## ABOUT THIS TASK
Of all the lines below, return only those starting with the line holding "Definition encode_field (buffer" and going on through the line holding "(** The [&str] of a field name. *)", exactly as written.

## RECORDS FOR THIS TASK

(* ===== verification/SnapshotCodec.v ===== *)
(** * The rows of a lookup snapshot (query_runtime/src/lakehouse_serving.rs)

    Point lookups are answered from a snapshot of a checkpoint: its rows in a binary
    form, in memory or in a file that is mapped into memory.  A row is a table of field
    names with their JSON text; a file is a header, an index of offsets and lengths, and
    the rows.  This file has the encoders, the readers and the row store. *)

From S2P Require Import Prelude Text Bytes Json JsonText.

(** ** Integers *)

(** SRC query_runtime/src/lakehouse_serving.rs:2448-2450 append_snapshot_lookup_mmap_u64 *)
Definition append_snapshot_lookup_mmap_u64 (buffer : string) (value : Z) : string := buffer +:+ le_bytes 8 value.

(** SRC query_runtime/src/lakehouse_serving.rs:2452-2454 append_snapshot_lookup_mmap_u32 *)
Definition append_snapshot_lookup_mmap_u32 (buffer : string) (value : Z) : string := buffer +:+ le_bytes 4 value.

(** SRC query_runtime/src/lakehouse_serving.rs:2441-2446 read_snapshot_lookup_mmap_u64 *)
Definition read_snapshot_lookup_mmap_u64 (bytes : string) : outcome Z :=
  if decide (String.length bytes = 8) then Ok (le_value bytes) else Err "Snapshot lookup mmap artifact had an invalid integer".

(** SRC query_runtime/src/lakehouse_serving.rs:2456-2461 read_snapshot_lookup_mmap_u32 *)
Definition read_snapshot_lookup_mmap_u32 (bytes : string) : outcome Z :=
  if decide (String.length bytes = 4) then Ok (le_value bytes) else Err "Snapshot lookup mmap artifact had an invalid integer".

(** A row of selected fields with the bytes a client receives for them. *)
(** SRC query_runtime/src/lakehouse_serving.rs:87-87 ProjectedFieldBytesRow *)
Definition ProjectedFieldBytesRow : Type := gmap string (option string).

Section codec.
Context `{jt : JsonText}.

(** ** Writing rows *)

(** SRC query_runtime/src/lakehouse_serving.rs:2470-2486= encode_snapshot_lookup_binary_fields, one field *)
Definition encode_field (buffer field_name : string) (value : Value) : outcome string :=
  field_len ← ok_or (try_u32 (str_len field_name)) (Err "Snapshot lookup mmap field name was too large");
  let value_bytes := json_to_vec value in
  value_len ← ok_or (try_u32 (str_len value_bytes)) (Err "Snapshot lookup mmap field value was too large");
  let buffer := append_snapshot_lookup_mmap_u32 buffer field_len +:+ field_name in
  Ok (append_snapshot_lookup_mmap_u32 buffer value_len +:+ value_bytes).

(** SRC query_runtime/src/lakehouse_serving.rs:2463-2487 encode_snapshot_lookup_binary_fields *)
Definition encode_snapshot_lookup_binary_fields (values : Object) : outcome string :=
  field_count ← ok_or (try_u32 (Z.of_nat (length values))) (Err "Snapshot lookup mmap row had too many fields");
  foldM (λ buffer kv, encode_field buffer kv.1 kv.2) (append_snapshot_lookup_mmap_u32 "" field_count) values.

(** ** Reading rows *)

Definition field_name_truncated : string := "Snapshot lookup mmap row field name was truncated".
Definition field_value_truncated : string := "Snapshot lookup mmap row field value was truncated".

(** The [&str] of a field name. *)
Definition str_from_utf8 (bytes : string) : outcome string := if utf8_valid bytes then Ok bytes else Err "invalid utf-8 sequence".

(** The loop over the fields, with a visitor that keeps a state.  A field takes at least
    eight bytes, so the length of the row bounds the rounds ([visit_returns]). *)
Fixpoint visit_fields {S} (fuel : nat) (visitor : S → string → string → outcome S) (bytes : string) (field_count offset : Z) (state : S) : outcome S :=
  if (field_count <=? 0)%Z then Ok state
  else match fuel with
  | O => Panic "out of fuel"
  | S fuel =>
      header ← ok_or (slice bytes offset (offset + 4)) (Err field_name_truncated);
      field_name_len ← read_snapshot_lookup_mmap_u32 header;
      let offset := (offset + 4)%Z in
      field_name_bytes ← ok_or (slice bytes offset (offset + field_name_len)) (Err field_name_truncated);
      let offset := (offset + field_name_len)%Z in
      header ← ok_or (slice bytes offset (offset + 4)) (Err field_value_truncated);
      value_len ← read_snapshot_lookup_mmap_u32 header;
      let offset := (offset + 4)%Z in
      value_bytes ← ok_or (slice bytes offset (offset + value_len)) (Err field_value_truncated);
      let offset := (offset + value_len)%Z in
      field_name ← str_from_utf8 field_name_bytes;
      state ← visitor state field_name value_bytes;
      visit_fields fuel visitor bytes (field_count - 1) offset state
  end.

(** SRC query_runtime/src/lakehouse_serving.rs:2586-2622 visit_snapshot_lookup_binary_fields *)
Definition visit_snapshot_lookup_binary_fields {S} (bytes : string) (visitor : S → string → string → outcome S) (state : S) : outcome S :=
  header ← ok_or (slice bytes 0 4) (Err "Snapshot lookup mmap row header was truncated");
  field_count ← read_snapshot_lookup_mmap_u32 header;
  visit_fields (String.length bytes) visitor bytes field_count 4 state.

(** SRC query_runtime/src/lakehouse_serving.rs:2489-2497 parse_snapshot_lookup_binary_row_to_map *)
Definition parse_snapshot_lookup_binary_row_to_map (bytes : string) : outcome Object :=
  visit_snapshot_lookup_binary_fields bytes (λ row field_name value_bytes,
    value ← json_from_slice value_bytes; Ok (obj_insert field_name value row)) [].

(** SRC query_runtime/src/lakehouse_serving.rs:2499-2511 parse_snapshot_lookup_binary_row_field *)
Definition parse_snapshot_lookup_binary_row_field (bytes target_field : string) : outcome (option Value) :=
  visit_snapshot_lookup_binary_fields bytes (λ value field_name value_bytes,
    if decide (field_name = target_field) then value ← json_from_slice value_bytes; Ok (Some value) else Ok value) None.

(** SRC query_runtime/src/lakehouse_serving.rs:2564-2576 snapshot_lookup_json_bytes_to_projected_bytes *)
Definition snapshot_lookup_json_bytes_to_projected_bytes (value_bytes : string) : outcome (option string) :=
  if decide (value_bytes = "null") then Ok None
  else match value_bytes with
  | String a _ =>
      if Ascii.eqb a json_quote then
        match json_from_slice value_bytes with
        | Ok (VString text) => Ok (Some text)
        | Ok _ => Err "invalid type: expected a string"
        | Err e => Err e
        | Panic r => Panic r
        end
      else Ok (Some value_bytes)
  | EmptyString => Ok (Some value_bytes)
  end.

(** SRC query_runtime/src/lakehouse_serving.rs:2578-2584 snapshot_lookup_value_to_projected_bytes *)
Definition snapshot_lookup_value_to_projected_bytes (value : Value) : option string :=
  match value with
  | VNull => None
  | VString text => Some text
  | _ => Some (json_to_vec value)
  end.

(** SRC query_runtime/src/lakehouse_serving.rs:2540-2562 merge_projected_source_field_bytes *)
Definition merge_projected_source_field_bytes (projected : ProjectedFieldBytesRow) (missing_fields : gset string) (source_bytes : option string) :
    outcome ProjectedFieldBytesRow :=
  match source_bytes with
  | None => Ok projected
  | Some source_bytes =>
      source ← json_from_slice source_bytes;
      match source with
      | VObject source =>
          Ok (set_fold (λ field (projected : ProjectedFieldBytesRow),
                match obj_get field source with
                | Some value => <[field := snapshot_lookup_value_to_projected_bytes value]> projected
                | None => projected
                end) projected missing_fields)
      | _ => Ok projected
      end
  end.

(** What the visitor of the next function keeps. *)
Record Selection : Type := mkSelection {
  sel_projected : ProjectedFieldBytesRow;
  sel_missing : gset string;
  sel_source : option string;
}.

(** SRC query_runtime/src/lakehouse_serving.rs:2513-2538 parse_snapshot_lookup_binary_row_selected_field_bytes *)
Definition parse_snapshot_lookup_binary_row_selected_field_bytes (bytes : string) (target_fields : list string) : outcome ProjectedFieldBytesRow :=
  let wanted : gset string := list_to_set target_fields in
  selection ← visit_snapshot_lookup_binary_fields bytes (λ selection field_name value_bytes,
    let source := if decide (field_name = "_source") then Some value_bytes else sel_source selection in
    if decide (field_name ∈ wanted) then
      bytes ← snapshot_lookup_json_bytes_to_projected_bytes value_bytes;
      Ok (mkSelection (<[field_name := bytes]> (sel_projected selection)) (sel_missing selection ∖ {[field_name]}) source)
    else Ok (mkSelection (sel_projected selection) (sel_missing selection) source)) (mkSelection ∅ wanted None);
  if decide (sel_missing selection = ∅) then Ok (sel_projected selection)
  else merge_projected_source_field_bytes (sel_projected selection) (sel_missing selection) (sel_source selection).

* * *

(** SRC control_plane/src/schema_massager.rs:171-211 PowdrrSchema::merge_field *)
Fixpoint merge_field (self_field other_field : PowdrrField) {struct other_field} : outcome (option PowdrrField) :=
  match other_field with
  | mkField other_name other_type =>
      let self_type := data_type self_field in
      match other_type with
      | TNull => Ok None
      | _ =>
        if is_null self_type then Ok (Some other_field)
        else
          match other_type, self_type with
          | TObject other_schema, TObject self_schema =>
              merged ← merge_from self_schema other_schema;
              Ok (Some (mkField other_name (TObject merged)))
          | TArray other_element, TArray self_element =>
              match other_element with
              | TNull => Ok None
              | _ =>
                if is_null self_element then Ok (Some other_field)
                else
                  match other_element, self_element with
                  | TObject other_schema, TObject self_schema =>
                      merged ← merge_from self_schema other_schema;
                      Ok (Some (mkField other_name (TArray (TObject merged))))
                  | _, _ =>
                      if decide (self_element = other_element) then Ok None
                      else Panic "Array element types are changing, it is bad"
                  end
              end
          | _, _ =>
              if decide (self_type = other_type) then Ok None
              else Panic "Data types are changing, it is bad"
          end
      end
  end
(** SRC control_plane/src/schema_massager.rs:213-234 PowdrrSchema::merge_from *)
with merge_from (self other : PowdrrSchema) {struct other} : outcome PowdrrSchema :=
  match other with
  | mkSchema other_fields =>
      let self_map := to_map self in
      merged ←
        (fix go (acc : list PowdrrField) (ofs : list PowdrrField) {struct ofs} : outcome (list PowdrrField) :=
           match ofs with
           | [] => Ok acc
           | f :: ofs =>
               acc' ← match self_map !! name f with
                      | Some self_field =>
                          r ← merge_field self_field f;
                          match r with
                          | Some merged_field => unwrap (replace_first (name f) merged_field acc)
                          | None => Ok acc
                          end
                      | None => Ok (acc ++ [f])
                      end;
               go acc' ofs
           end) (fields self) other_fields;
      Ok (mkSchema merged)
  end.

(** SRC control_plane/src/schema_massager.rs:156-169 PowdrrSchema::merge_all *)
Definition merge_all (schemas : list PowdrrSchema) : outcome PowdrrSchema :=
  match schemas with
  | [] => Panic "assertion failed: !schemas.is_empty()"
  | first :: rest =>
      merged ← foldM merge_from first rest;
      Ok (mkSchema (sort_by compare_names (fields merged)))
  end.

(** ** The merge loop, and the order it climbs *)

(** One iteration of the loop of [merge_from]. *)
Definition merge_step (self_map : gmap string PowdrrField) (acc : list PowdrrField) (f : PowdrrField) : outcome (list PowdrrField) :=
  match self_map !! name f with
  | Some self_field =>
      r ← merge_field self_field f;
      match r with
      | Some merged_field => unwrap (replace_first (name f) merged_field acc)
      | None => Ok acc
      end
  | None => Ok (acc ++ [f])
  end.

## SOLUTION TO THIS EXERCISE
Definition encode_field (buffer field_name : string) (value : Value) : outcome string :=
  field_len ← ok_or (try_u32 (str_len field_name)) (Err "Snapshot lookup mmap field name was too large");
  let value_bytes := json_to_vec value in
  value_len ← ok_or (try_u32 (str_len value_bytes)) (Err "Snapshot lookup mmap field value was too large");
  let buffer := append_snapshot_lookup_mmap_u32 buffer field_len +:+ field_name in
  Ok (append_snapshot_lookup_mmap_u32 buffer value_len +:+ value_bytes).

(** SRC query_runtime/src/lakehouse_serving.rs:2463-2487 encode_snapshot_lookup_binary_fields *)
Definition encode_snapshot_lookup_binary_fields (values : Object) : outcome string :=
  field_count ← ok_or (try_u32 (Z.of_nat (length values))) (Err "Snapshot lookup mmap row had too many fields");
  foldM (λ buffer kv, encode_field buffer kv.1 kv.2) (append_snapshot_lookup_mmap_u32 "" field_count) values.

(** ** Reading rows *)

Definition field_name_truncated : string := "Snapshot lookup mmap row field name was truncated".
Definition field_value_truncated : string := "Snapshot lookup mmap row field value was truncated".

(** The [&str] of a field name. *)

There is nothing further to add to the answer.